Une simplicité efficace
Si le jeu des interprètes s’avère inégal, dans le rôle du cow-boy esseulé, Michael Nimbley offre une performance à fleur de peau. Il est à la fois extrêmement touchant lorsqu’il se confie sur son besoin d’amour et tout à fait hilarant lorsqu’il s’amuse à dégainer son fusil imaginaire à la manière du légendaire Lucky Luke ou qu’il brise le quatrième mur pour interpeller le public. La scène où il danse langoureusement avec entre les mains une robe rouge ayant appartenu à une ancienne flamme est prenante et empreinte de sensualité
La distribution évolue dans un décor minimaliste, composé essentiellement d’un paysage impressionniste peint sur de longues bandes de tissu, qui ondoient au rythme du vent et sont par moments traversées par des faisceaux lumineux, accompagnant par exemple les coups de feu. Une jolie trouvaille visuelle qui permet du même coup d’informer les spectateurs et spectatrices malentendant·es des décharges.
Les amoureux et amoureuses de mélodies country seront ravi·es puisque de nombreuses pièces viennent enrichir le récit. Aux succès bien connus interprétés par Dolly Parton et Billy Ray Cyrus, se greffe une émouvante ballade composée par Michael Nimbley et Anna Atkinson, interprète d’une des serveuses et aussi violoniste classique de métier. Le genre musical se prête à la perfection à l’intrigue qui nous est racontée, ses thèmes de prédilection, tels la solitude, les chagrins d’amour et la vie des « gens ordinaires », étant abordés ici avec simplicité et authenticité.

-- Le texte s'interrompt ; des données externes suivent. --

(** The header is there, and [q] of what follows it. *)
Lemma turn_header f tail : stream = std_header f.1 f.2 ++ tail → frame_fits f → (f.1 ≤ Systemerr)%Z →
  ∃ bufLen' r, so_end r = EOF ∧ (8 ≤ bufLen')%Z ∧
    if (zlen f.2 <=? zlen tail)%Z
    then ∃ q, q ++ concat (so_pieces r) = tail ∧ (zlen f.2 ≤ zlen q)%Z ∧
      copy_loop (S fuel) buf bufLen written s =
        if (f.1 =? Systemerr)%Z then Some (written, Some (Errorf ("error from daemon in stream: " +:+ String.string_of_list_ascii (ztake (zlen f.2) q))), cp_set_src r s)
        else let '(nw, ew, s) := to_stream f.1 (cp_set_src r s) (ztake (zlen f.2) q) in
          match ew with
          | Some e => Some (0%Z, Some e, s)
          | None => if negb (nw =? zlen f.2)%Z then Some (0%Z, Some ErrShortWrite, s) else copy_loop fuel (zdrop (zlen f.2) q) bufLen' (written + nw) s
          end
    else copy_loop (S fuel) buf bufLen written s = Some (written, None, cp_set_src r s).
Proof.
  intros Hst Hf Ht. destruct Hs as (_&_&He). cbn [copy_loop].
  destruct (fill_all stdWriterPrefixLen bufLen buf (cp_src s) He Hlen) as (g&r&->&Hr&Hg). fold stream in Hg. cbn [mbind option_bind].
  unfold stdWriterPrefixLen in Hg. rewrite Hst, zlen_app, zlen_header in Hg. pose proof (zlen_nonneg tail). pose proof (zlen_nonneg f.2).
  destruct (Z.leb_spec 8 (8 + zlen tail)); [|lia]. destruct Hg as (buf'&->&Hb&Hl).
  destruct (split_front _ _ _ _ Hb) as (q&->&Hq); [by rewrite zlen_header|].
  destruct (header_parse f q Hf) as [-> ->]. destruct (Z.ltb_spec Systemerr f.1); [lia|]. cbn [cp_src cp_set_src].
  set (bl := if (bufLen <? zlen f.2 + stdWriterPrefixLen)%Z then _ else _).
  assert (zlen f.2 + stdWriterPrefixLen ≤ bl)%Z as Hbl
    by (unfold bl; destruct (Z.ltb_spec bufLen (zlen f.2 + stdWriterPrefixLen)); lia).
  destruct (fill_all (zlen f.2 + stdWriterPrefixLen) bl (std_header f.1 f.2 ++ q) r Hr Hbl) as (g&r'&->&Hr'&Hg). cbn [mbind option_bind].
  exists bl, r'. split; [done|]. unfold stdWriterPrefixLen in *. split; [lia|].
  rewrite <-app_assoc, Hq, zlen_app, zlen_header in Hg.
  destruct (Z.leb_spec (zlen f.2) (zlen tail)).
  - destruct (Z.leb_spec (zlen f.2 + 8) (8 + zlen tail)); [|lia]. destruct Hg as (buf'&->&Hb'&Hl').
    destruct (split_front _ _ _ _ Hb') as (q'&->&Hq'); [rewrite zlen_header; lia|]. rewrite zlen_app, zlen_header in Hl'.
    exists q'. split; [done|]. split; [lia|].
    change (zdrop 8 (std_header f.1 f.2 ++ q')) with q'.
    replace (zdrop (zlen f.2 + 8) (std_header f.1 f.2 ++ q')) with (zdrop (zlen f.2) q'); [done|].
    rewrite Z.add_comm, <-zdrop_zdrop by lia. done.
  - destruct (Z.leb_spec (zlen f.2 + 8) (8 + zlen tail)); [lia|]. by rewrite Hg.
Qed.
End Turn.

Les Waitress sont tristes est un spectacle modeste, accessible au plus grand nombre, qui n’est pas sans maladresses. Mais il a la qualité de faire entendre haut et fort la parole de personnes qu’on n’entend que trop peu dans notre société. L’œuvre permet de confronter ses propres biais et constitue une formidable invitation à prendre le temps de savourer le moment, d’apprendre à vivre au rythme de gens différents de soi. Ici, l’acte de spectature dépasse les limites du geste artistique et devient une expérience humaine.
Les Waitress sont tristes
Idéation, écriture et mise en scène : Michael Nimbley. Mise en scène et soutien à la création : Catherine Bourgeois. Interprétation et écriture de plateau : Anna Atkinson, Maryline Chery, Guillermina Kerwin, Michael Nimbley, Natacha Thompson et Anne Tremblay. Collaboration au texte : Pénélope Bourque. Conception des costumes et scénographie : Amy Keith. Conception sonore : Andréa Marsolais-Roy. Conception des éclairages : Audrey-Anne Bouchard et Flavie Lemée. Direction musicale : Anna Atkinson. Traduction et interprétation en LSQ : Natacha Thompson. Assistance aux costumes : Louise Pimprenelle Nicolas. Répétitrice et régie de plateau : Aude Lachapelle. Audiodescription : Claudette Lemay et Connec-T. Consultation en LSQ : Marie-Pierre Petit et Jennifer Manning. Collaboration à la création : Stephanie Boghen, Tamara Brown et Angie Cheng. Une production de Joe Jack et John, présentée à Espace Libre, jusqu’au 1er octobre 2022.